Robot over-obedience is another issue. They need the ability to say ‘no’, not to carry out human instructions mindlessly when their actions might cause harm or are even illegal. For instance, I don’t want my son, Jack, to be able to tell a household robot to throw a ball at his sister’s head. So how does a robot decide when it’s okay to throw a ball–such as to a child playing catch–and when it’s not? How does it know when its human operator is not trustworthy? ‘Context makes all the difference,’ says Matthias Scheutz, professor of cognitive and computer science at Tufts University. ‘It requires the robot not only to consider action outcomes by themselves but also to contemplate the intentions of the humans giving the instructions.’43
Aside from that, can a robot understand its own limitations? Let’s imagine a surgical robot in an operating room with its super-small steady ‘hands’ carefully snaked into a patient’s body. It’s five hours into a twelve-hour complex heart surgery. The patient on the table is a six-year-old girl. The robot discovers an abnormality that complicates things. It’s not 100 per cent sure what its next move should be. In this moment, the robot needs to tell us, ‘I’m not certain what to do next,’ or even, ‘I don’t know what to do. Can you (doctor) help me?’ Ironically, a little robot humility will go a long way in making them more trustworthy.

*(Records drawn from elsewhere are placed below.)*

Lemma get_task_run filter_by db :
  get_task filter_by db =
  match select_tasks (or_empty filter_by) db with
  | inr ts => (Return (head ts), db)
  | inl e => (Raise e, db)
  end.
Proof.
  unfold get_task, with_session, first, query_Task, execute,
    fmap, M_fmap, view; simpl.
  destruct (select_tasks _ db); reflexivity.
Qed.

Lemma get_users_tasks_count_run db :
  get_users_tasks_count db = (Return (select_users_tasks_count db), db).
Proof. reflexivity. Qed.

Lemma select_users_update_users f kw db db' :
  update_users f kw db = inr db' →
  select_users f db' =
    inr (filter (user_matches f) (users_by_rowid (users db'))).
Proof.
  unfold update_users, select_users. intros H.
  destruct (decide (known_keys User.columns f)); [reflexivity | discriminate].
Qed.

Lemma update_user_run filter_by kwargs db :
  update_user filter_by kwargs db =
  match update_users (or_empty filter_by) kwargs db with
  | inr db' => ((get_user filter_by db').1, db')
  | inl e => (Raise e, db)
  end.
Proof.
  destruct (update_users _ kwargs db) as [e | db'] eqn:Hup.
  - unfold update_user, with_session, try_except, mbind, M_bind,
      query_User_update, view; simpl. rewrite Hup. reflexivity.
  - rewrite get_user_run, (select_users_update_users _ _ _ _ Hup).
    unfold update_user, with_session, try_except, mbind, M_bind,
      query_User_update, commit, mbind, M_bind, flush, end_transaction, first,
      query_User_joinedload, execute, fmap, M_fmap, view; simpl.
    rewrite Hup; simpl.
    rewrite (select_users_update_users _ _ _ _ Hup). reflexivity.
Qed.

(** ** Table scans *)

#[global] Instance user_rowid_le_refl : Reflexive user_rowid_le.
Proof. unfold user_rowid_le. intros u. lia. Qed.

#[global] Instance user_rowid_le_trans : Transitive user_rowid_le.
Proof. unfold user_rowid_le. intros u v w. lia. Qed.

#[global] Instance user_rowid_le_total : Total user_rowid_le.
Proof. unfold user_rowid_le. intros u v. lia. Qed.

#[global] Instance task_rowid_le_trans : Transitive task_rowid_le.
Proof. unfold task_rowid_le. intros u v w. lia. Qed.

#[global] Instance task_rowid_le_total : Total task_rowid_le.
Proof. unfold task_rowid_le. intros u v. lia. Qed.

Lemma users_by_rowid_perm l : users_by_rowid l ≡ₚ l.
Proof. apply merge_sort_Permutation. Qed.

Lemma tasks_by_rowid_perm l : tasks_by_rowid l ≡ₚ l.
Proof. apply merge_sort_Permutation. Qed.

Lemma elem_of_users_by_rowid u l : u ∈ users_by_rowid l ↔ u ∈ l.
Proof. by rewrite users_by_rowid_perm. Qed.

Lemma elem_of_tasks_by_rowid t l : t ∈ tasks_by_rowid l ↔ t ∈ l.
Proof. by rewrite tasks_by_rowid_perm. Qed.

Lemma users_by_rowid_sorted l :
  StronglySorted user_rowid_le (users_by_rowid l).
Proof. apply StronglySorted_merge_sort; apply _. Qed.

Section first_of_scan.
Context {A : Type} (R : relation A) `{!Reflexive R}.
Context (P : A → Prop) `{!∀ x, Decision (P x)}.

(** The first row a sorted scan keeps satisfies the condition and comes
    before every other row that does. *)
Lemma head_filter_sorted l x :
  StronglySorted R l →
  head (filter P l) = Some x →
  P x ∧ x ∈ l ∧ ∀ y, y ∈ l → P y → R x y.
Proof.
  intros Hs Hh.
  destruct (head_filter_Some P l x Hh) as (l1 & l2 & -> & Hl1).
  assert (Hx : x ∈ filter P (l1 ++ x :: l2))
    by (by apply head_Some_elem_of).
  apply list_elem_of_filter in Hx as [HPx Hin].
  split_and!; [done | done |].
  intros y Hy HPy.
  apply elem_of_app in Hy as [Hy | Hy].
  - rewrite Forall_forall in Hl1. by destruct (Hl1 y Hy).
  - apply StronglySorted_app_1_r in Hs.
    apply elem_of_cons in Hy as [-> | Hy]; [reflexivity |].
    apply StronglySorted_inv in Hs as [_ Hall].
    rewrite Forall_forall in Hall. by apply Hall.
Qed.

Lemma head_filter_None l :
  head (filter P l) = None ↔ ∀ x, x ∈ l → ¬ P x.
Proof.
  rewrite head_None. split.
  - intros Hnil x Hx HPx. by apply (filter_nil_not_elem_of P l x).
  - intros Hno. induction l as [| y l IH]; [done |].
    rewrite filter_cons_False by (apply Hno; left).
    apply IH. intros x Hx. apply Hno. by right.
Qed.

(** A condition met by a single row of the table selects that row,
    whatever the order of the scan. *)
Lemma filter_single l l' x :
  l' ≡ₚ l ++ [x] → (∀ y, y ∈ l → ¬ P y) → P x → filter P l' = [x].
Proof.
  intros Hp Hno HPx. apply Permutation_singleton_r.
  rewrite Hp, filter_app, (filter_cons_True P x []) by done.
  assert (filter P l = []) as ->; [| done].
  apply head_None, head_filter_None. done.
Qed.
End first_of_scan.

Lemma user_matches_spec f u :
  user_matches f u ↔ ∀ k v, f !! k = Some v → User.get k u = Some v.
Proof. reflexivity. Qed.

Lemma User_get_id u : User.get "id" u = Some (VInt (User.id u)).
Proof. reflexivity. Qed.


Lemma User_get_email u : User.get "email" u = Some (User.email u).
Proof. reflexivity. Qed.


Lemma user_matches_singleton k v u :
  user_matches {[ k := v ]} u ↔ User.get k u = Some v.
Proof. unfold user_matches. by rewrite map_Forall_singleton. Qed.

Lemma user_matches_empty u : user_matches ∅ u.
Proof. apply map_Forall_empty. Qed.

Lemma known_keys_singleton cols k v :
  k ∈ cols → known_keys cols {[ k := v ]}.
Proof. intros. unfold known_keys. by rewrite map_Forall_singleton. Qed.

Lemma known_keys_empty cols : known_keys cols ∅.
Proof. apply map_Forall_empty. Qed.

Lemma select_users_known f db :
  known_keys User.columns f →
  select_users f db = inr (filter (user_matches f) (users_by_rowid (users db))).
Proof. intros. unfold select_users. by rewrite decide_True. Qed.

Lemma get_user_known f db :
  known_keys User.columns f →
  get_user (Some f) db =
  (Return (head (load_tasks db <$>
                   filter (user_matches f) (users_by_rowid (users db)))), db).
Proof.
  intros Hk. rewrite get_user_run. simpl. by rewrite select_users_known.
Qed.

Lemma elem_of_load_tasks db u t :
  t ∈ User.tasks (load_tasks db u) ↔
  t ∈ tasks db ∧ Task.user_id t = VInt (User.id u).
Proof.
  unfold load_tasks; simpl.
  rewrite list_elem_of_filter, elem_of_tasks_by_rowid. unfold owned_by. tauto.
Qed.
(** C3: each of the four mutations sends its command first and touches
    nothing before the answer; a refusal of the command is thrown to the
    caller as it came, with the registry as it was; after an accepted
    command, [switchAccount] and [renameAccount] continue as
    [loadAccounts(true)], [deleteAccount] as [loadAccounts()], and
    [importFromFile] as [loadAccounts()] followed by [refreshUsage()].
    Written out, inside Tauri and with a backend that accepts the command
    and returns a listing: [switchAccount] and [renameAccount] send
    [list_accounts] next and nothing more, and the registry becomes the
    listing, each account with the snapshot the old registry held for its
    id and no loading flag; [deleteAccount] does the same with no snapshot
    on any account; [importFromFile] sends [list_accounts] and then
    [refresh_all_accounts_usage], and the registry becomes the listing,
    each account with the snapshot the usage response reports for its id
    and its loading flag down. *)
Theorem mutations_reload_after_success
  (isTauri : bool) (accountId newName path name : js_string)
  (G : Type) (gateway : forall c : Command, G -> Result (answer c) * G)
  (s : Hook.State) (g g1 g2 g3 : G) (added : AccountInfo)
  (accountList : list AccountInfo) (usageList : list UsageInfo) :
  let carried :=
    map (fun a =>
           {| info := a;
              usage := match find (fun e => strict_eq (id (info e)) (id a))
                                  (rev (Hook.accounts s)) with
                       | Some e => usage e
                       | None => None
                       end;
              usageLoading := None |})
        accountList in
  let fresh :=
    map (fun a => {| info := a; usage := None; usageLoading := None |})
        accountList in
  let reported :=
    map (fun a =>
           {| info := a;
              usage := find (fun u => strict_eq (account_id u) (id a)) usageList;
              usageLoading := Some false |})
        accountList in
  (orchestrates (Hook.switchAccount isTauri accountId)
                (switch_account accountId)
                (Hook.loadAccounts isTauri true)
   /\ orchestrates (Hook.renameAccount isTauri accountId newName)
                   (rename_account accountId newName)
                   (Hook.loadAccounts isTauri true)
   /\ orchestrates (Hook.deleteAccount isTauri accountId)
                   (delete_account accountId)
                   (Hook.loadAccounts isTauri false)
   /\ orchestrates (Hook.importFromFile isTauri path name)
                   (add_account_from_file path name)
                   (Hook.loadAccounts isTauri false ;; Hook.refreshUsage))
  /\ (gateway (switch_account accountId) g = (Resolved tt, g1) ->
      gateway list_accounts g1 = (Resolved accountList, g2) ->
      run gateway (Hook.switchAccount true accountId) s g []
      = {| outcome := Resolved tt;
           final := {| Hook.accounts := carried; Hook.loading := false;
                       Hook.error := None |};
           backend := g2;
           trace := [Called (switch_account accountId);
                     Called list_accounts] |})
  /\ (gateway (rename_account accountId newName) g = (Resolved tt, g1) ->
      gateway list_accounts g1 = (Resolved accountList, g2) ->
      run gateway (Hook.renameAccount true accountId newName) s g []
      = {| outcome := Resolved tt;
           final := {| Hook.accounts := carried; Hook.loading := false;
                       Hook.error := None |};
           backend := g2;
           trace := [Called (rename_account accountId newName);
                     Called list_accounts] |})
  /\ (gateway (delete_account accountId) g = (Resolved tt, g1) ->
      gateway list_accounts g1 = (Resolved accountList, g2) ->
      run gateway (Hook.deleteAccount true accountId) s g []
      = {| outcome := Resolved tt;
           final := {| Hook.accounts := fresh; Hook.loading := false;
                       Hook.error := None |};
           backend := g2;
           trace := [Called (delete_account accountId);
                     Called list_accounts] |})
  /\ (gateway (add_account_from_file path name) g = (Resolved added, g1) ->
      gateway list_accounts g1 = (Resolved accountList, g2) ->
      gateway refresh_all_accounts_usage g2 = (Resolved usageList, g3) ->
      run gateway (Hook.importFromFile true path name) s g []
      = {| outcome := Resolved tt;
           final := {| Hook.accounts := reported; Hook.loading := false;
                       Hook.error := None |};
           backend := g3;
           trace := [Called (add_account_from_file path name);
                     Called list_accounts;
                     Called refresh_all_accounts_usage] |}).
Proof.
  intros carried fresh reported. subst carried fresh reported.
  split; [|split; [|split; [|split]]].
  - split; [|split; [|split]];
      apply orchestrates_intro; intros; apply run_rethrow.
  - intros H1 H2. simpl. rewrite H1. simpl. rewrite H2. simpl.
    rewrite preserve_update_explicit. reflexivity.
  - intros H1 H2. simpl. rewrite H1. simpl. rewrite H2. simpl.
    rewrite preserve_update_explicit. reflexivity.
  - intros H1 H2. simpl. rewrite H1. simpl. rewrite H2. simpl.
    reflexivity.
  - intros H1 H2 H3. simpl. rewrite H1. simpl. rewrite H2. simpl.
    rewrite H3. simpl.
    unfold Hook.overlay_update, Hook.replace_update. rewrite map_map.
    reflexivity.
Qed.
(** A worker inside [Execute] has called it, and a result is written for an
    item by the worker that called [Execute] on it, after that call. *)
Lemma run_record_by_caller (s : state) :
  reachable s0 t0 s →
  (∀ w idx task err ret,
     pool s !! w = Some (InExecute idx task err ret) → OExecute w idx ∈ trace s)
  ∧ (∀ tr1 tr2 w idx id err,
       trace s = tr1 ++ ORecord w idx id err :: tr2 → OExecute w idx ∈ tr1).
Proof.
  revert s.
  apply (run_ind s0 t0 (λ s,
    (∀ w idx task err ret,
       pool s !! w = Some (InExecute idx task err ret) → OExecute w idx ∈ trace s)
    ∧ (∀ tr1 tr2 w idx id err,
         trace s = tr1 ++ ORecord w idx id err :: tr2 → OExecute w idx ∈ tr1))).
  { split; [done|]. intros [|??] ????? Heq; done. }
  intros e s s' Hs (Hpool & Htr) Hstep.
  assert (∀ o, (∀ w idx id err, o = ORecord w idx id err → OExecute w idx ∈ trace s) →
            ∀ tr1 tr2 w idx id err,
              trace s ++ [o] = tr1 ++ ORecord w idx id err :: tr2 →
              OExecute w idx ∈ tr1) as Hsnoc.
  { intros o Ho tr1 tr2 w idx id err Heq. symmetry in Heq.
    apply split_snoc in Heq as [(_ & -> & Hx)|(tr2' & _ & Heq)];
      [by apply (Ho w idx id err) | by eapply Htr]. }
  assert (∀ w g' o, (∀ idx task err ret, g' = InExecute idx task err ret →
                       o = OExecute w idx) →
            ∀ w' idx task err ret,
              <[w := g']> (pool s) !! w' = Some (InExecute idx task err ret) →
              OExecute w' idx ∈ trace s ++ [o]) as Hin.
  { intros w g' o Hg w' idx task err ret [(<- & -> & _)|[_ Hl]]%list_lookup_insert_Some.
    - rewrite (Hg _ _ _ _ eq_refl). apply elem_of_app. right. by left.
    - apply elem_of_app. left. by eapply Hpool. }
  destruct Hstep as [| | |w o s Hw _|w o s idx task rest Hw _
                     |w o s idx task Hw _|w o s idx task Hw _
                     |w o s idx task err ret Hw _|];
    simpl.
  - split; [|done]. intros w' idx task err ret [[_ Hl]|[_ [=]]]%lookup_snoc_Some.
    by eapply Hpool.
  - done.
  - split; [|by apply Hsnoc]. intros w idx task err ret Hw.
    apply elem_of_app. left. by eapply Hpool.
  - split; [by apply Hin | by apply Hsnoc].
  - split; [by apply Hin | by apply Hsnoc].
  - split; [by apply Hin | by apply Hsnoc].
  - split; [apply Hin; by intros ???? [= <- _ _ _] | by apply Hsnoc].
  - split; [by apply Hin|]. apply Hsnoc. intros w' idx' id' err' [= <- <- _ _].
    by eapply Hpool.
  - done.
Qed.
(** * Cost-and-margin allocation of the MoySklad finance scripts

    A shallow embedding of the order-processing core of the repository
    (optimized_script.py, app.py, sync_script.py and final.py) and the proofs
    of its specified properties.

    Conventions of the embedding.
    - Python floats are idealised as exact rationals ([Q], compared with
      [==]); NaN and the infinities are outside the model.
    - Strings are byte strings holding UTF-8, so the Cyrillic keywords of the
      scripts are written as they are in the source; [in] on UTF-8 text is
      sub-string search on the bytes.
    - A JSON key that may be absent is an [option] field and [.get(k, d)] is
      written out with its default.
    - Exceptions are values of [res]; [try]/[except] is a [match] on it. *)

From Stdlib Require Import QArith Qround Qabs Lqa String Ascii List ZArith Lia.
From stdpp Require Import gmap strings.

Open Scope string_scope.

(** ** Python built-ins used by the scripts *)

Module Py.

(** The exception classes that occur: the two raised by [float()] and the
    ones [requests.get] / [raise_for_status] raise.  [Timeout],
    [ConnectionError] and [HTTPError] are subclasses of
    [requests.exceptions.RequestException]; [TypeError] and [ValueError] are
    not. *)
Inductive exn : Type :=
  | TypeError
  | ValueError
  | Timeout
  | ConnectionError
  | HTTPError.

Definition is_Timeout (e : exn) : bool :=
  match e with Timeout => true | _ => false end.

Definition is_RequestException (e : exn) : bool :=
  match e with
  | Timeout | ConnectionError | HTTPError => true
  | TypeError | ValueError => false
  end.

(** Outcome of a Python call: a value or a raised exception. *)
Inductive res (A : Type) : Type :=
  | Ok (a : A)
  | Raise (e : exn).
Arguments Ok {A} a.
Arguments Raise {A} e.

Definition bind {A B : Type} (c : res A) (k : A -> res B) : res B :=
  match c with
  | Ok a => k a
  | Raise e => Raise e
  end.

(** [for x in xs: acc = body(acc, x)], stopping at the first exception. *)
Fixpoint for_each {A S : Type} (body : S -> A -> res S) (s : S) (xs : list A)
  : res S :=
  match xs with
  | [] => Ok s
  | x :: xs' => bind (body s x) (fun s' => for_each body s' xs')
  end.

(** [needle in hay] on strings. *)
Fixpoint contains (needle hay : string) : bool :=
  String.prefix needle hay ||
  match hay with
  | EmptyString => false
  | String _ hay' => contains needle hay'
  end.

(** [any(word in s for word in words)]. *)
Definition any_in (words : list string) (s : string) : bool :=
  existsb (fun word => contains word s) words.

(** [str.lower()] on the Basic Latin letters and on the Cyrillic block
    U+0400..U+042F (in UTF-8: D0 80..D0 AF), which holds the Russian capital
    letters; every other character is left as it is. *)
Definition lower_ascii (c : ascii) : ascii :=
  let n := N_of_ascii c in
  if ((65 <=? n) && (n <=? 90))%N then ascii_of_N (n + 32) else c.

Fixpoint lower (s : string) : string :=
  match s with
  | EmptyString => EmptyString
  | String c s' =>
      if (N_of_ascii c =? 208)%N then
        match s' with
        | EmptyString => String c EmptyString
        | String d s'' =>
            let n := N_of_ascii d in
            if ((128 <=? n) && (n <=? 143))%N then
              String (ascii_of_N 209) (String (ascii_of_N (n + 16)) (lower s''))
            else if ((144 <=? n) && (n <=? 159))%N then
              String c (String (ascii_of_N (n + 32)) (lower s''))
            else if ((160 <=? n) && (n <=? 175))%N then
              String (ascii_of_N 209) (String (ascii_of_N (n - 32)) (lower s''))
            else String c (String d (lower s''))
        end
      else String (lower_ascii c) (lower s')
  end.

(** The plain decimal literals accepted by [float(str)]: an optional sign,
    digits, and an optional fraction.  (Python also accepts surrounding
    blanks, exponents, underscores, [inf] and [nan]; those are not covered
    and count as unparsable here.) *)
Definition digit_of (c : ascii) : option Z :=
  let n := N_of_ascii c in
  if ((48 <=? n) && (n <=? 57))%N then Some (Z.of_N (n - 48)) else None.

Fixpoint parse_frac (s : string) (num : Z) (den : positive) : option Q :=
  match s with
  | EmptyString => Some (num # den)
  | String c s' =>
      match digit_of c with
      | Some d => parse_frac s' (10 * num + d)%Z (10 * den)%positive
      | None => None
      end
  end.

Fixpoint parse_int (s : string) (num : Z) : option Q :=
  match s with
  | EmptyString => Some (inject_Z num)
  | String c s' =>
      if (N_of_ascii c =? 46)%N then parse_frac s' num 1%positive
      else match digit_of c with
           | Some d => parse_int s' (10 * num + d)%Z
           | None => None
           end
  end.

Definition has_digit (s : string) : bool :=
  existsb (fun c => match digit_of c with Some _ => true | None => false end)
          (list_ascii_of_string s).

Definition float_of_str (s : string) : option Q :=
  match s with
  | EmptyString => None
  | String c s' =>
      if (N_of_ascii c =? 45)%N then
        if has_digit s' then option_map Qopp (parse_int s' 0) else None
      else if (N_of_ascii c =? 43)%N then
        if has_digit s' then parse_int s' 0 else None
      else if has_digit s then parse_int s 0 else None
  end.

(** [round(x, 2)]: to the nearest multiple of 1/100, a tie going to the even
    one. *)
Definition round_half_even (x : Q) : Z :=
  let f := Qfloor x in
  let r := (x - inject_Z f)%Q in
  if Qlt_le_dec r (1 # 2) then f
  else if Qlt_le_dec (1 # 2) r then (f + 1)%Z
  else if Z.even f then f else (f + 1)%Z.

Definition round2 (x : Q) : Q :=
  (inject_Z (round_half_even (x * 100)) / 100)%Q.

(** [sum(xs)] of numbers. *)
Definition sum (xs : list Q) : Q := fold_right Qplus 0%Q xs.

End Py.

Import Py.

(** ** Orders as they come from the API (JSON) *)

(** A JSON value of an attribute: [null], a boolean, a number, a string, or
    an object (attributes of a dictionary type carry one). *)
Inductive json : Type :=
  | VNone
  | VBool (b : bool)
  | VNum (x : Q)
  | VStr (s : string)
  | VObj.

(** An entry of [order["attributes"]]; a missing ["name"] reads as [""] and a
    missing ["value"] as [None]. *)
Record attribute : Type := {
  attr_name : string;
  attr_value : json
}.

(** ["buyPrice": {"value": ...}] *)
Record buy_price_obj : Type := {
  bp_value : option Q
}.

(** A catalog entry (product, bundle or variant) as JSON; [meta_type] is
    ["meta"]["type"] and [product_href] is ["product"]["meta"]["href"]. *)
Record catalog_entry : Type := {
  item_id : option string;
  item_name : option string;
  item_article : option string;
  item_code : option string;
  meta_type : option string;
  buyPrice : option buy_price_obj;
  product_href : option string
}.

(** An entry of [order["positions"]["rows"]]. *)
Record position : Type := {
  pos_quantity : option Q;
  pos_price : option Q;
  pos_discount : option Q;
  pos_vat : option Q;
  pos_assortment : catalog_entry
}.

Record order : Type := {
  order_name : option string;
  order_moment : option string;
  order_sum_field : option Q;
  order_vatSum : option Q;
  order_attributes : list attribute;
  order_positions : list position
}.

(** [d.get(key, default)] *)
Definition get {A : Type} (field : option A) (default : A) : A :=
  match field with
  | Some a => a
  | None => default
  end.

(** ** AttributeExtractor: [OrderProcessor.extract_commission_and_delivery]
    (optimized_script.py, app.py and sync_script.py have the same body) *)

Module Extractor.

Section Builtins.

(** [str.lower] and [float] on strings are built-ins of the interpreter:
    the extractor is written over any such pair, and run with [Py.lower] and
    [Py.float_of_str]. *)
Variable str_lower : string -> string.
Variable str_to_float : string -> option Q.

(** [float(v)]: [TypeError] on [None] and on objects, [ValueError] on a
    string that is not a number. *)
Definition float (v : json) : res Q :=
  match v with
  | VNone => Raise TypeError
  | VBool b => Ok (if b then 1 else 0)%Q
  | VNum x => Ok x
  | VStr s =>
      match str_to_float s with
      | Some x => Ok x
      | None => Raise ValueError
      end
  | VObj => Raise TypeError
  end.

(** [attr_value is None or attr_value == ""] *)
Definition is_blank (v : json) : bool :=
  match v with
  | VNone => true
  | VStr EmptyString => true
  | _ => false
  end.

(** The three running totals of the loop, and the returned dictionary. *)
Record costs : Type := {
  commission_percent : Q;
  commission_sum : Q;
  delivery_cost : Q
}.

‘We need systems that communicate to us their limits, but the other half of that relationship is we need to be ready to hear that,’ says Stephen Cave. ‘We will need to develop a very sophisticated sense of exactly what role this machine is fulfilling and where its abilities end, where we humans have to take over.’ This will be extremely challenging because our natural tendency is to become over-reliant on machines.
Cave has three young daughters of a similar age to my kids. At the end of our conversation, we talked about what we can do to prepare them for this inevitable future. ‘They need to know at what point they should interrogate the machine,’ he says. ‘We know how to interview humans for jobs but we need to teach them how to test the limits of the machine.’ I can see it now: my son, Jack, in 2035, twenty-five years old, sitting in a workplace with a robot, asking it, ‘What do you do?’, ‘What can’t you do?’ and ‘How do you admit your mistakes?’ Of course, there is another possible future scenario: the robot is interviewing Jack.
At the end of the day, the responsibility for making sure robots are trustworthy and behave well must lie with human beings. Whether that will remain possible, if scientists like Stephen Hawking are right, is another, thornier question.